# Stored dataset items
(** * Oblysk: the platform-adaptive input dispatch layer

    A shallow embedding of the main process of Oblysk ([src/main.js], and the
    earlier Windows-only main process kept next to it) and the properties
    its specification states about it.

    Conventions.
    - A JavaScript string is its sequence of UTF-16 code units
      ([jsString]); [length] is JavaScript's [.length], [take]/[drop] give
      [slice], and a [for (const char of s)] loop walks [codePoints s].
    - Module-level [let] variables of the main process are fields of
      [World]; functions that touch them pass the world explicitly.
    - What the operating system decides (clipboard reads, the outcome of a
      child process, the clock) is an argument of the function that
      observes it. *)

From Stdlib Require Import ZArith NArith Ascii String DecimalString.
From stdpp Require Import base decidable list gmap.
From Equations Require Import Equations.

Local Open Scope N_scope.

(** ** JavaScript strings *)

Definition codeUnit := N.
Definition jsString := list codeUnit.

Definition ch (a : ascii) : codeUnit := N_of_ascii a.
Definition lit (s : string) : jsString := map N_of_ascii (list_ascii_of_string s).

Definition isHighSurrogate (u : codeUnit) : bool := (55296 <=? u) && (u <=? 56319).
Definition isLowSurrogate (u : codeUnit) : bool := (56320 <=? u) && (u <=? 57343).

(** The string iterator behind [for (const char of s)]: one string per
    code point, a surrogate pair staying together, a lone surrogate being
    an element of its own. *)
Fixpoint codePoints (s : jsString) : list jsString :=
  match s with
  | [] => []
  | u :: rest =>
      if isHighSurrogate u then
        match rest with
        | v :: rest' =>
            if isLowSurrogate v then [u; v] :: codePoints rest'
            else [u] :: codePoints rest
        | [] => [[u]]
        end
      else [u] :: codePoints rest
  end.

(** [s.replace(/c/g, r)] for a pattern that is one literal character. *)
Definition replaceAll (c : codeUnit) (r : jsString) (s : jsString) : jsString :=
  flat_map (fun u => if u =? c then r else [u]) s.

(** [s.replace(/\r?\n/g, r)]: at a carriage return the optional group is
    tried first and the match needs a line feed right after it. *)
Fixpoint replaceNewlines (r : jsString) (s : jsString) : jsString :=
  match s with
  | [] => []
  | u :: rest =>
      if u =? 13 then
        match rest with
        | v :: rest' =>
            if v =? 10 then r ++ replaceNewlines r rest'
            else u :: replaceNewlines r rest
        | [] => [u]
        end
      else if u =? 10 then r ++ replaceNewlines r rest
      else u :: replaceNewlines r rest
  end.

(** [String(n)] and the rendering of [n] in a template literal, for an
    integer [n] of magnitude below 10^21: its decimal digits, with a minus
    sign when negative. (From 10^21 on JavaScript writes a number with an
    exponent; the lengths, counts, exit codes and millisecond values
    rendered here are far below that.) *)
Definition showZ (n : Z) : jsString := lit (NilZero.string_of_int (Z.to_int n)).
Definition showNat (n : nat) : jsString := showZ (Z.of_nat n).

(** ** Windows: PowerShell + SendKeys *)

Definition escapeSendKeys (char : jsString) : jsString :=
  if decide (char = lit "{") then lit "{{"
  else if decide (char = lit "}") then lit "}}"
  else if decide (char = lit "+") then lit "{+}"
  else if decide (char = lit "^") then lit "{^}"
  else if decide (char = lit "%") then lit "{%}"
  else if decide (char = lit "~") then lit "{~}"
  else if decide (char = lit "(") then lit "{(}"
  else if decide (char = lit ")") then lit "{)}"
  else if decide (char = lit "[") then lit "{[}"
  else if decide (char = lit "]") then lit "{]}"
  else char.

# WHAT YOU WILL DO
The line containing "[World]; functions that" marks the end: copy exactly every line from the top of the data above down to it, that line included.

# OUTPUT BELOW
(** * Oblysk: the platform-adaptive input dispatch layer

    A shallow embedding of the main process of Oblysk ([src/main.js], and the
    earlier Windows-only main process kept next to it) and the properties
    its specification states about it.

    Conventions.
    - A JavaScript string is its sequence of UTF-16 code units
      ([jsString]); [length] is JavaScript's [.length], [take]/[drop] give
      [slice], and a [for (const char of s)] loop walks [codePoints s].
    - Module-level [let] variables of the main process are fields of
      [World]; functions that touch them pass the world explicitly.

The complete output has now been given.